(* ===== verification/TxBroker.v ===== *)
(** * The TX broker (keemash_mesh_tx_broker.c)

    Any task submits packets; one worker task sends them, the highest priority
    first and in order of submission within a priority.  Each access to the
    shared state is a critical section of the broker's mutex, so one operation
    (or one of the two halves of the worker's round) is one function of the
    state; [lock] says whether [xSemaphoreTake] obtained the mutex in time.
    The transport [raw_send] is a parameter: it runs outside the mutex. *)

From S2P Require Import Prelude.
From S2P Require Import Words.
From S2P Require Import Esp.
From S2P Require Import MeshProto.
From S2P Require Import MeshWire.
From S2P Require Import RelState.
From S2P Require Import TicketQueue.
From Stdlib Require Import Sorted Permutation.
#[local] Open Scope Z_scope.

Record broker_slot_t := {
  b_used : bool; b_sending : bool; b_priority : Z; b_dst : bytes; b_ticket : Z;
  b_bytes : bytes }.

#[export] Instance eta_broker_slot : Eta broker_slot_t := fun t =>
  Build_broker_slot_t (b_used t) (b_sending t) (b_priority t) (b_dst t) (b_ticket t)
    (b_bytes t).

Definition slot_zero : broker_slot_t :=
  {| b_used := false; b_sending := false; b_priority := 0; b_dst := mac_zero_addr;
     b_ticket := 0; b_bytes := [] |}.

Record tx_broker_config_t := {
  bc_slots : nat; bc_control_reserved_slots : nat; bc_max_packet_size : nat;
  bc_raw_send : bool }.

Record tx_broker_stats_t := {
  bs_accepted : Z; bs_completed : Z; bs_rejected_full : Z; bs_rejected_reserved : Z;
  bs_rejected_size : Z; bs_transport_errors : Z; bs_pending : Z; bs_high_watermark : Z;
  bs_accepted_by_priority : list Z; bs_rejected_by_priority : list Z;
  bs_last_transport_err : esp_err_t }.
Definition keemash_mesh_event_outbox_enqueue_group (lock : bool) (texts : list bytes)
  : ST keemash_mesh_event_outbox esp_err_t := fun b =>
  if (length texts =? 0)%nat || (oc_slots (o_cfg b) <? length texts)%nat
  then (ESP_ERR_INVALID_ARG, b)
  else if existsb (fun t => (length t =? 0)%nat || negb (text_fits b t)) texts
  then (ESP_ERR_INVALID_SIZE, b)
  else if negb lock then (ESP_ERR_TIMEOUT, b)
  else if (count_if (fun t => negb (e_used t)) (o_slots b) <? length texts)%nat
  then (ESP_ERR_NO_MEM, overflow b)
  else (ESP_OK, update_high_watermark_locked (store_group texts b)).

Definition keemash_mesh_event_outbox_stats (lock : bool) (b : keemash_mesh_event_outbox)
  : event_outbox_stats_t := if lock then o_stats b else outbox_stats_zero.

(** ** Bookkeeping *)

Definition events_pending (b : keemash_mesh_event_outbox) : nat := count_if e_used (o_slots b).
Definition events_free (b : keemash_mesh_event_outbox) : nat :=
  count_if (fun t => negb (e_used t)) (o_slots b).

Record outbox_wf (b : keemash_mesh_event_outbox) : Prop := {
  ow_small : Z.of_nat (oc_slots (o_cfg b)) <= UINT16_MAX;
  ow_length : length (o_slots b) = oc_slots (o_cfg b);
  ow_pending : os_pending (o_stats b) = Z.of_nat (events_pending b);
  ow_accepted : os_accepted (o_stats b)
                = u32 (os_delivered (o_stats b) + os_pending (o_stats b));
  ow_high : os_pending (o_stats b) <= os_high_watermark (o_stats b)
            <= Z.of_nat (oc_slots (o_cfg b)) }.

(** The same without the watermark, which a group updates once at its end. *)
Record outbox_counts (b : keemash_mesh_event_outbox) : Prop := {
  oc_small : Z.of_nat (oc_slots (o_cfg b)) <= UINT16_MAX;
  oc_length : length (o_slots b) = oc_slots (o_cfg b);
  oc_pending : os_pending (o_stats b) = Z.of_nat (events_pending b);
  oc_accepted : os_accepted (o_stats b)
                = u32 (os_delivered (o_stats b) + os_pending (o_stats b));
  oc_high : 0 <= os_high_watermark (o_stats b) <= Z.of_nat (oc_slots (o_cfg b)) }.

Lemma wf_counts b : outbox_wf b -> outbox_counts b.
Proof. intros [H1 H2 H3 H4 H5]. split; try done. lia. Qed.

Lemma pending_le b : outbox_counts b -> (events_pending b <= oc_slots (o_cfg b))%nat.
Proof. intros H. rewrite <- (oc_length b H). apply count_if_le. Qed.

Lemma high_wf b : outbox_counts b -> outbox_wf (update_high_watermark_locked b).
Proof.
  intros H. pose proof (pending_le b H) as Hp. destruct H as [H1 H2 H3 H4 H5].
  unfold update_high_watermark_locked. split_if; bools.
  - split; cbn; unfold events_pending in *; cbn; try done. lia.
  - split; try done. lia.
Qed.

Lemma free_locked_spec b i :
  free_locked b = Some i -> exists t, o_slots b !! i = Some t /\ e_used t = false.
Proof.
  intros H. apply find_idx_Some in H as [(t & Hi & Hu) _]. apply negb_true_iff in Hu. eauto.
Qed.

Lemma pending_insert b i t t' b' :
  o_slots b !! i = Some t -> o_slots b' = <[i := t']> (o_slots b) ->
  (events_pending b' + (if e_used t then 1 else 0)
   = events_pending b + (if e_used t' then 1 else 0))%nat.
Proof. intros Hi Hs. unfold events_pending. rewrite Hs. by apply count_if_insert. Qed.

Lemma pending_free b : (events_pending b + events_free b = length (o_slots b))%nat.
Proof. apply count_if_negb. Qed.

Lemma fill_counts i t key text b :
  o_slots b !! i = Some t -> e_used t = false -> outbox_counts b ->
  outbox_counts (fill_slot i key text b).
Proof.
  intros Hi Hu H. pose proof (pending_le b H). destruct H as [H1 H2 H3 H4 H5].
  set (b' := fill_slot i key text b).
  pose proof (pending_insert b i t _ b' Hi eq_refl) as Hc. rewrite Hu in Hc. cbn in Hc.
  unfold UINT16_MAX in *. split; cbn; rewrite ?length_insert; try done.
  - rewrite H3, u32_id by words. lia.
  - rewrite H4. words.
Qed.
· · · · · · ·
▶ Assignment
Look through the material above and print exactly the lines from the one containing "b else outbox_stats_zero." to the one containing "count_if (fun t => negb (e_used t)) (o_slots b).", both included, and nothing more.

▶ Answer to this problem
  : event_outbox_stats_t := if lock then o_stats b else outbox_stats_zero.

(** ** Bookkeeping *)

Definition events_pending (b : keemash_mesh_event_outbox) : nat := count_if e_used (o_slots b).
Definition events_free (b : keemash_mesh_event_outbox) : nat :=
  count_if (fun t => negb (e_used t)) (o_slots b).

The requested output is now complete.